* [EXERCISE OBJECTIVE]
Return only the lines from the top of the material through the line marked by "kernel_ok fds evs", unaltered.

* [GIVEN DATA]

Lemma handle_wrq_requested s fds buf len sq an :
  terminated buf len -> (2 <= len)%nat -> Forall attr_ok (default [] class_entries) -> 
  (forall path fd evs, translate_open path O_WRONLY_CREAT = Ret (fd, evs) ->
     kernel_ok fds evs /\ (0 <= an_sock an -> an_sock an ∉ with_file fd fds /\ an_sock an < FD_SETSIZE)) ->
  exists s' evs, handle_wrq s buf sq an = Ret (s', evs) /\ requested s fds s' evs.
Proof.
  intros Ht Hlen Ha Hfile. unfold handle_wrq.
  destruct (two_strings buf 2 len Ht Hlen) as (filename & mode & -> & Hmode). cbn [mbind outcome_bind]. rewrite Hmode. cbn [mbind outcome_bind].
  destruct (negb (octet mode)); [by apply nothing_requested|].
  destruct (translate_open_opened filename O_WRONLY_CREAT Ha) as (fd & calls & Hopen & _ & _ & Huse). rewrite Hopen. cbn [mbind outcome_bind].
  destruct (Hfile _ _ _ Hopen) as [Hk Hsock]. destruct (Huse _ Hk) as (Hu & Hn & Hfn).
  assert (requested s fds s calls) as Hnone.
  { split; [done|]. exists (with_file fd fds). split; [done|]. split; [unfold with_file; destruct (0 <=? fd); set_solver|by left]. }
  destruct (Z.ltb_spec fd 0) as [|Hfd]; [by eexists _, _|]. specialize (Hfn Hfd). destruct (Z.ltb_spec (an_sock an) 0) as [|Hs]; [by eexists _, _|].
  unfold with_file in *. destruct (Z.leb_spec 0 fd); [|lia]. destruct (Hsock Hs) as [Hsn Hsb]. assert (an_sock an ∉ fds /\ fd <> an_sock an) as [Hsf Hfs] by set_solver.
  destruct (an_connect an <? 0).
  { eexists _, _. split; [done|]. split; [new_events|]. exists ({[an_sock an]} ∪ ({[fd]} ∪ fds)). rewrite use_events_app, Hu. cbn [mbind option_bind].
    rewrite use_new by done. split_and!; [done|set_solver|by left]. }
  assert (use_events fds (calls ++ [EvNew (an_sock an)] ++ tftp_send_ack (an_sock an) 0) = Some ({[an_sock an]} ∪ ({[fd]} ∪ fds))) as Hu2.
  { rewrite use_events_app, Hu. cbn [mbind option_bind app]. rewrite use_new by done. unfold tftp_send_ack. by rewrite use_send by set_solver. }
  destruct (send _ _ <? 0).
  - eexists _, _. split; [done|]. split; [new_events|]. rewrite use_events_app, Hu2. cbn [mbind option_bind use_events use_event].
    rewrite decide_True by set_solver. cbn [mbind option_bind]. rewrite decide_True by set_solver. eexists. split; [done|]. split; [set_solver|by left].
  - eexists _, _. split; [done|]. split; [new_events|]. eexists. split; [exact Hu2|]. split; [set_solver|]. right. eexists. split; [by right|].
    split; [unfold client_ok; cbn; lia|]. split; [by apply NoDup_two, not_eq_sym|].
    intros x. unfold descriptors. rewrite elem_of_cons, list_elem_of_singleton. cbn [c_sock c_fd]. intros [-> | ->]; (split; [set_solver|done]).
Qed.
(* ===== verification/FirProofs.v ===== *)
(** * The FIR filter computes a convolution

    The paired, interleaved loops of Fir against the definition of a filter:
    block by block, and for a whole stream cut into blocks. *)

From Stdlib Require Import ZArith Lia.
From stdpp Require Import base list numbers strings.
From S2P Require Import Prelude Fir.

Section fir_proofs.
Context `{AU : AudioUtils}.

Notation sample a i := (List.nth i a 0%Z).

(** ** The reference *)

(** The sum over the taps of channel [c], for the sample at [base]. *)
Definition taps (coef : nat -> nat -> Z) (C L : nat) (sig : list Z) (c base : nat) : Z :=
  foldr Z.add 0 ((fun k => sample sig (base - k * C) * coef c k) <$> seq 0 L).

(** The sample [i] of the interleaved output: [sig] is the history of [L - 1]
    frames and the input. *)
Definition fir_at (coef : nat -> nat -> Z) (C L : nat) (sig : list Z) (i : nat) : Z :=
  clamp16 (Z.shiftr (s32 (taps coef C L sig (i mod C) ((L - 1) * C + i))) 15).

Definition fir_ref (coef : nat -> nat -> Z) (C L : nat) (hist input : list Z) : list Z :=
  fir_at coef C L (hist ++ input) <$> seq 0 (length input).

* [ANSWER TO THIS PROBLEM]
Lemma handle_wrq_requested s fds buf len sq an :
  terminated buf len -> (2 <= len)%nat -> Forall attr_ok (default [] class_entries) -> 
  (forall path fd evs, translate_open path O_WRONLY_CREAT = Ret (fd, evs) ->
     kernel_ok fds evs /\ (0 <= an_sock an -> an_sock an ∉ with_file fd fds /\ an_sock an < FD_SETSIZE)) ->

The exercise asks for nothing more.